----- RECORDS PROVIDED
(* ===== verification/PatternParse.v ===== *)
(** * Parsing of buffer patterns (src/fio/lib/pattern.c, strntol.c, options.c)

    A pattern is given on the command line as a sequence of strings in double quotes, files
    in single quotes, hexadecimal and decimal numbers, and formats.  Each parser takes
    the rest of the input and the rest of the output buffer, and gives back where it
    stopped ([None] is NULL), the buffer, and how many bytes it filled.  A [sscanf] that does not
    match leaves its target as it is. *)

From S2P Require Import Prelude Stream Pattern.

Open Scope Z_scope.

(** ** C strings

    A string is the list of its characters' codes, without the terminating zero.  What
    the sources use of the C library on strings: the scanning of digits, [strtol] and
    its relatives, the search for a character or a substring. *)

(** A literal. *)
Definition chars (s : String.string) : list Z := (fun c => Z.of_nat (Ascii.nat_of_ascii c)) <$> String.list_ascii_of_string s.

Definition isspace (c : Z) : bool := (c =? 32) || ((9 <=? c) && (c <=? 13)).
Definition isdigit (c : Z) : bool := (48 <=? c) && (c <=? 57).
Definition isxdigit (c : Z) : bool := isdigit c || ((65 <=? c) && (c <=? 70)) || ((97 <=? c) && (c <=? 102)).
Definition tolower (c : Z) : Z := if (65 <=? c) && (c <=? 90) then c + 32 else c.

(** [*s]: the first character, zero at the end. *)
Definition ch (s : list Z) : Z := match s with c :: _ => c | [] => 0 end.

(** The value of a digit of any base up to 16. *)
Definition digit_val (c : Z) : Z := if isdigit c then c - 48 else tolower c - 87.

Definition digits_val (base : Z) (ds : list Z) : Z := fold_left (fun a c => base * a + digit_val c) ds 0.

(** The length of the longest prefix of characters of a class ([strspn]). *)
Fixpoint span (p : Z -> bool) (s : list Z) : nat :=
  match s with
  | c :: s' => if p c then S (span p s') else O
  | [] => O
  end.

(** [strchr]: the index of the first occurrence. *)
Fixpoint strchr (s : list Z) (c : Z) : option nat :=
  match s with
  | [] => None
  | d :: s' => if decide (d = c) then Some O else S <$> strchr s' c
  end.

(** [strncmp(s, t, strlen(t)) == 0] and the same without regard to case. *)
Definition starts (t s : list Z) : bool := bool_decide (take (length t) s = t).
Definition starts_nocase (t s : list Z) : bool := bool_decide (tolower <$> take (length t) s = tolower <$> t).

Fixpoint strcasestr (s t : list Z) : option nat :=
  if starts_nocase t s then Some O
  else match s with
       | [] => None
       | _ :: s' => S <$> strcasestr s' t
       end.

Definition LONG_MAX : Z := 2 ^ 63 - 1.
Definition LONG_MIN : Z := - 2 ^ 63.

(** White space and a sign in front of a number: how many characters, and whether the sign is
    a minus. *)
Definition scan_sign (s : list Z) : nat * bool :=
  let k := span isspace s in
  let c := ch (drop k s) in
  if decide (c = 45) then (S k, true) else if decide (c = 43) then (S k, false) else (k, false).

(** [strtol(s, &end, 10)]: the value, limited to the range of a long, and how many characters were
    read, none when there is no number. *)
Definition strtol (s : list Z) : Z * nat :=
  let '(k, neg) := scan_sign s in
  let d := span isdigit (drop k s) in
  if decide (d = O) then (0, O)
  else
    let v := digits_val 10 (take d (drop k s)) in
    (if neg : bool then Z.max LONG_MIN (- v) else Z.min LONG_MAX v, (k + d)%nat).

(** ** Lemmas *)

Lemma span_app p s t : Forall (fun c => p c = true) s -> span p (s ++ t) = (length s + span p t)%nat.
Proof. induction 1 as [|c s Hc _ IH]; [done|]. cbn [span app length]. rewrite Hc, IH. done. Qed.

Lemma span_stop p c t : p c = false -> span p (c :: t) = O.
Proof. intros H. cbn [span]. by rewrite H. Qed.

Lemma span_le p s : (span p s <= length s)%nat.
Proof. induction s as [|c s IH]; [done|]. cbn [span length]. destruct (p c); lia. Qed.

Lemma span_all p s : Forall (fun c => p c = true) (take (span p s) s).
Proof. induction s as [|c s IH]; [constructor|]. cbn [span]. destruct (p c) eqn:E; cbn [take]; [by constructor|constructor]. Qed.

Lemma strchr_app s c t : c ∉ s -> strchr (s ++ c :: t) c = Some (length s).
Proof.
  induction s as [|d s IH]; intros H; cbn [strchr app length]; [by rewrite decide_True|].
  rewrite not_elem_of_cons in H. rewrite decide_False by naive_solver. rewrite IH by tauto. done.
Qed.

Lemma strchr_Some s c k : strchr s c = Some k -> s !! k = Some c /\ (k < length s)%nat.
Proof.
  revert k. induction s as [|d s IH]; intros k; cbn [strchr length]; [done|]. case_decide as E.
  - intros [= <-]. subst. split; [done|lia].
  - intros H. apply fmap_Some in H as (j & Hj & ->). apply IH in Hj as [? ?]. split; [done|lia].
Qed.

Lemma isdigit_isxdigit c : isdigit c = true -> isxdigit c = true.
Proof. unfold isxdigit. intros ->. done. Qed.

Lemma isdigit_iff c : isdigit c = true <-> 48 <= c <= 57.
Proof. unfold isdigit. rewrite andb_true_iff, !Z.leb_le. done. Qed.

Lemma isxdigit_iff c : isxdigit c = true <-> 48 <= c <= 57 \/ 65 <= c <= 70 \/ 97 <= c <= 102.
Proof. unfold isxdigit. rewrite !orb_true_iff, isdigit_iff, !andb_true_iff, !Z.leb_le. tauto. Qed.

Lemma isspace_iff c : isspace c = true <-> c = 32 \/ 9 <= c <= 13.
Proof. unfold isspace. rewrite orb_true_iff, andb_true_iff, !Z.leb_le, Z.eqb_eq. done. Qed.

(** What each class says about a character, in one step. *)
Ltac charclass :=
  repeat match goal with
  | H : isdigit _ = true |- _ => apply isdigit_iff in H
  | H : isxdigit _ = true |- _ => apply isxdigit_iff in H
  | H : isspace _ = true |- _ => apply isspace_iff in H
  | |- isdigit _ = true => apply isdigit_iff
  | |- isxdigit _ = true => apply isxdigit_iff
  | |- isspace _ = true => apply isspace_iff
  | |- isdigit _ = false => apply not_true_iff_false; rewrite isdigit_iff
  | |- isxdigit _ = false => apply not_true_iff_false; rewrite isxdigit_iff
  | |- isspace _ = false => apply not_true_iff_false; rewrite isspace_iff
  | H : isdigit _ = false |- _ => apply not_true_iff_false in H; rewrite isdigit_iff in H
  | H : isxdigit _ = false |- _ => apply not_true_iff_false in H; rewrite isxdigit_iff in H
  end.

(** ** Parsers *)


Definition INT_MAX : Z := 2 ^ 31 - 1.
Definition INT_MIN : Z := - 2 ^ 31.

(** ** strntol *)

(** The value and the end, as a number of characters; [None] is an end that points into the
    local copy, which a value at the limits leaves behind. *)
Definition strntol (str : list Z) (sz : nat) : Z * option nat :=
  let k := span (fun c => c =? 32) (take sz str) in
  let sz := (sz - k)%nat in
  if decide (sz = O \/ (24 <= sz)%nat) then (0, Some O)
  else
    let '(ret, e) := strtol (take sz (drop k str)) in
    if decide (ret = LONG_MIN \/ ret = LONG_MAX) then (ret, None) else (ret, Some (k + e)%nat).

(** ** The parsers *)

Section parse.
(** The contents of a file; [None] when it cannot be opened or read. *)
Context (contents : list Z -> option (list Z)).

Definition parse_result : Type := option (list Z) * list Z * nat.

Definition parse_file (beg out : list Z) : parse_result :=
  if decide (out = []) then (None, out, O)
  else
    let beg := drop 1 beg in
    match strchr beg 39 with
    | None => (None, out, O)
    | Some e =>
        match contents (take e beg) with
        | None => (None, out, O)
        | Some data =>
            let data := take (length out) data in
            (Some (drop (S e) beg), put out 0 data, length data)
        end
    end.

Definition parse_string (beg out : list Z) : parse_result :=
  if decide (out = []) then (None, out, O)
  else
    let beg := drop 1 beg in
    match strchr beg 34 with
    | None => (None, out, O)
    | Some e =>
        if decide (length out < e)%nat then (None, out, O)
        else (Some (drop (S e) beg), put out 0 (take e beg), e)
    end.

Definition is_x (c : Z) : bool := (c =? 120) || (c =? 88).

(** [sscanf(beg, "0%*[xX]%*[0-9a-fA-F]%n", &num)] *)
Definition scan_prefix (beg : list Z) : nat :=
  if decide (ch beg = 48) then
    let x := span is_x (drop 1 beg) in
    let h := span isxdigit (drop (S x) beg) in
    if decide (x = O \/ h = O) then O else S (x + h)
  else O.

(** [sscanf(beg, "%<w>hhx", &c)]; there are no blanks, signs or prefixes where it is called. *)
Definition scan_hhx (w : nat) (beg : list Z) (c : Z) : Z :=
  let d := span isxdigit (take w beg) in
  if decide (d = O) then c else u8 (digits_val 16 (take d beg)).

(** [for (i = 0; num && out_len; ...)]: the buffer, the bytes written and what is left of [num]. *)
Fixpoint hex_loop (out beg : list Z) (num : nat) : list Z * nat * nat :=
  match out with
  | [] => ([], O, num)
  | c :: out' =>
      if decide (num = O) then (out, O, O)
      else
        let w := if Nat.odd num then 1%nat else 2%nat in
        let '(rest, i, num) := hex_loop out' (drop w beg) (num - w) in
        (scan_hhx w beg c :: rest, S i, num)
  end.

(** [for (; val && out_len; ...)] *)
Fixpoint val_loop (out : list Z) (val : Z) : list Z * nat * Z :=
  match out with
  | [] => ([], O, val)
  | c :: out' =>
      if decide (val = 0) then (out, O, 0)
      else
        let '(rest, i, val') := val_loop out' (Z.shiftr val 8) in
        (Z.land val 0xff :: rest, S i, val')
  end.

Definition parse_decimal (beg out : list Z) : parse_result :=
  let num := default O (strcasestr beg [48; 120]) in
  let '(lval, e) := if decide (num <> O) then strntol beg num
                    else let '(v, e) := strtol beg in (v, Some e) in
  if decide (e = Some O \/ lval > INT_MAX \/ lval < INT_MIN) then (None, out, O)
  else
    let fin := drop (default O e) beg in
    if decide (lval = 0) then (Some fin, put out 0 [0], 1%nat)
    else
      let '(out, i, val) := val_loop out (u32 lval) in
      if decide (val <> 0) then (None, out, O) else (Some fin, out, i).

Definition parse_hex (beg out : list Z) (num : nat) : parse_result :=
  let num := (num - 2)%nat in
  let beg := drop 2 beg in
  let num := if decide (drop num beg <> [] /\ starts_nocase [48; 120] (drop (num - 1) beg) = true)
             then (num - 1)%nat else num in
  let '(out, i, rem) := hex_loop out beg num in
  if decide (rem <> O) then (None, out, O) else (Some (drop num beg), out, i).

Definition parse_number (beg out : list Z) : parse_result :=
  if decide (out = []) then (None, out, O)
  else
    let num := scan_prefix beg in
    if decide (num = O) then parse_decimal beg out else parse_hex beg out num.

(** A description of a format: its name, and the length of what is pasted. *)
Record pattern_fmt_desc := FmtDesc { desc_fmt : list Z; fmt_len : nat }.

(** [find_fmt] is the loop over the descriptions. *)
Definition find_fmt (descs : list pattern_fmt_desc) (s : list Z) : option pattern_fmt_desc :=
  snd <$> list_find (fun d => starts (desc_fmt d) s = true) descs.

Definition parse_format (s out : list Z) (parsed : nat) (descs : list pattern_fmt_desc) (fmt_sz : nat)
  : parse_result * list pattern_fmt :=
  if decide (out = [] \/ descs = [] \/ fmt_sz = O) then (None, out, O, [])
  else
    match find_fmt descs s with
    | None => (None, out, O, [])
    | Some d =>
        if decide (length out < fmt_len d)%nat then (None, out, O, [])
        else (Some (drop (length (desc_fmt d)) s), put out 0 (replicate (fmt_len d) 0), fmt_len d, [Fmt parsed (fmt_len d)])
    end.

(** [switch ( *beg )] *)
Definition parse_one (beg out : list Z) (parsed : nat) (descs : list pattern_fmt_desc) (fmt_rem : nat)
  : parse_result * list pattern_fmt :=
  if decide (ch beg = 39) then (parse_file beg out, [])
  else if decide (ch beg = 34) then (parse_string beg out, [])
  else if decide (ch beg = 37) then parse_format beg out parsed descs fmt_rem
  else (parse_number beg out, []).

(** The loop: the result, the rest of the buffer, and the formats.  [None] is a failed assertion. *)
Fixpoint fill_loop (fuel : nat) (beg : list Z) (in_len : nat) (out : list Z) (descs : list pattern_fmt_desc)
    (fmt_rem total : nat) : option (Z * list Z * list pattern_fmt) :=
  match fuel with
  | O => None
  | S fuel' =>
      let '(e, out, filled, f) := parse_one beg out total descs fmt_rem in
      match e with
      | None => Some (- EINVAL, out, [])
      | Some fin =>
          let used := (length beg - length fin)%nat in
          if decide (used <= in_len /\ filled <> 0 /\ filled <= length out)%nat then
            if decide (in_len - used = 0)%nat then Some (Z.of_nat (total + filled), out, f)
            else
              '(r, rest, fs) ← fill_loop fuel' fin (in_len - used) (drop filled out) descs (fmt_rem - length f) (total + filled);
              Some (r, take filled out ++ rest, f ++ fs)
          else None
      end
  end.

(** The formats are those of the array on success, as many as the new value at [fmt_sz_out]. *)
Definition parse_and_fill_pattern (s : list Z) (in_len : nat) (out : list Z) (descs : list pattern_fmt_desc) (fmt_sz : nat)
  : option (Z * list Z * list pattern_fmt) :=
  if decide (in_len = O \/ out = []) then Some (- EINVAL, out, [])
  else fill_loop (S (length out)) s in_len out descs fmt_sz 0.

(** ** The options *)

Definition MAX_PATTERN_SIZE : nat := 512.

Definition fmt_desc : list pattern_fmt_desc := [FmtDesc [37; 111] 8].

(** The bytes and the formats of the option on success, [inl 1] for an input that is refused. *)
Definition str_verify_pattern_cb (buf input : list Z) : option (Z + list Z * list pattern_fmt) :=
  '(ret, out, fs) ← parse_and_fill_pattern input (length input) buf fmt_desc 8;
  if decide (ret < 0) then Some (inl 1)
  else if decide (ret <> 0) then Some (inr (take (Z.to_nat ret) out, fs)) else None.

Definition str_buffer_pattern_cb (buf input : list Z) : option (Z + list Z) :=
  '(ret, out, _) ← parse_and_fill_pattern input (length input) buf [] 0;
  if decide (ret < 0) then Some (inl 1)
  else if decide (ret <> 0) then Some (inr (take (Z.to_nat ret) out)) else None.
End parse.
----------
----- RECORDS PROVIDED
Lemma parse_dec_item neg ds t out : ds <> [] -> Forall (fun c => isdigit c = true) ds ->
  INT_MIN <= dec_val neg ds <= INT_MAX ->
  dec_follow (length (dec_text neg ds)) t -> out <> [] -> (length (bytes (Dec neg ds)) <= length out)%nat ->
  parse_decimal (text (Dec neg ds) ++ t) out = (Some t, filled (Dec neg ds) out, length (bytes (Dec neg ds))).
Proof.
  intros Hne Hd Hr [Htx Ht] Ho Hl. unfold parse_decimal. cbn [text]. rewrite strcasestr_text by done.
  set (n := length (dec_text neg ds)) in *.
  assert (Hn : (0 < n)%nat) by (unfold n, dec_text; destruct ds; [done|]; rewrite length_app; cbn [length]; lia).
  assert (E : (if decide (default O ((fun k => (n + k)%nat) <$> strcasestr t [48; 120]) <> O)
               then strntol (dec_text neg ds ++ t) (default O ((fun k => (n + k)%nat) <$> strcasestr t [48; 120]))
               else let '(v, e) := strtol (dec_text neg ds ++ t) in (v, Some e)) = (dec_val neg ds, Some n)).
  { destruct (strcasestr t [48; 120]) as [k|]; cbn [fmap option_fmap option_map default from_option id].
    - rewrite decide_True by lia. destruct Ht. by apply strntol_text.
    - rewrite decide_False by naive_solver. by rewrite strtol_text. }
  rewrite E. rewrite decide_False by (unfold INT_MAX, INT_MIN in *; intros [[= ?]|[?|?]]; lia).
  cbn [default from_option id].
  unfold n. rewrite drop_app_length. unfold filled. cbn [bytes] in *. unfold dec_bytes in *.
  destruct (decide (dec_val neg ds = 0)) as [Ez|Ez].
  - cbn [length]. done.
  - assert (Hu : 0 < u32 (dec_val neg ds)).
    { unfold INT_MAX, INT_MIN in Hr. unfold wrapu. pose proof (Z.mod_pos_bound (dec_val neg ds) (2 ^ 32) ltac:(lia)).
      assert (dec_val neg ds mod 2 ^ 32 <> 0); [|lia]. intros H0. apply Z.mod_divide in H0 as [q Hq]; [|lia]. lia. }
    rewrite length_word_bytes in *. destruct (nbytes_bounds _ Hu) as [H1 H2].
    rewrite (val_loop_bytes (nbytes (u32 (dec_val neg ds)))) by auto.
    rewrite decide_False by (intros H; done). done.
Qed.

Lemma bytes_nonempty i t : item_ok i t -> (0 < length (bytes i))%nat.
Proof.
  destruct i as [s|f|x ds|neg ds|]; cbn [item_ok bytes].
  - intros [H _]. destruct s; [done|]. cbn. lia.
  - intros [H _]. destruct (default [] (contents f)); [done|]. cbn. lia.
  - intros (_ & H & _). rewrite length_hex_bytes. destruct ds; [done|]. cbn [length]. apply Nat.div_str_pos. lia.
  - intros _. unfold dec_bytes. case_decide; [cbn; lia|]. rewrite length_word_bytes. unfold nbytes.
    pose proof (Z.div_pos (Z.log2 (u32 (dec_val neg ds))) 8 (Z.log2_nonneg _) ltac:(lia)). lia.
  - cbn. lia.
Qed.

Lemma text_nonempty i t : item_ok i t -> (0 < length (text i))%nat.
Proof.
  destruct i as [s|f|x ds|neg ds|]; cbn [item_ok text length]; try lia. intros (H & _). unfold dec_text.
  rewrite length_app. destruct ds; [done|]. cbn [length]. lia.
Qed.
----------
§ TASK REQUIREMENTS:
An exact copy of the lines above, from the one containing "(* ===== verification/PatternParse.v ===== *)" down to the one containing "(** A literal. *)" and including both, is the whole answer; retype it and nothing else.

§ REPLY:
(* ===== verification/PatternParse.v ===== *)
(** * Parsing of buffer patterns (src/fio/lib/pattern.c, strntol.c, options.c)

    A pattern is given on the command line as a sequence of strings in double quotes, files
    in single quotes, hexadecimal and decimal numbers, and formats.  Each parser takes
    the rest of the input and the rest of the output buffer, and gives back where it
    stopped ([None] is NULL), the buffer, and how many bytes it filled.  A [sscanf] that does not
    match leaves its target as it is. *)

From S2P Require Import Prelude Stream Pattern.

Open Scope Z_scope.

(** ** C strings

    A string is the list of its characters' codes, without the terminating zero.  What
    the sources use of the C library on strings: the scanning of digits, [strtol] and
    its relatives, the search for a character or a substring. *)

(** A literal. *)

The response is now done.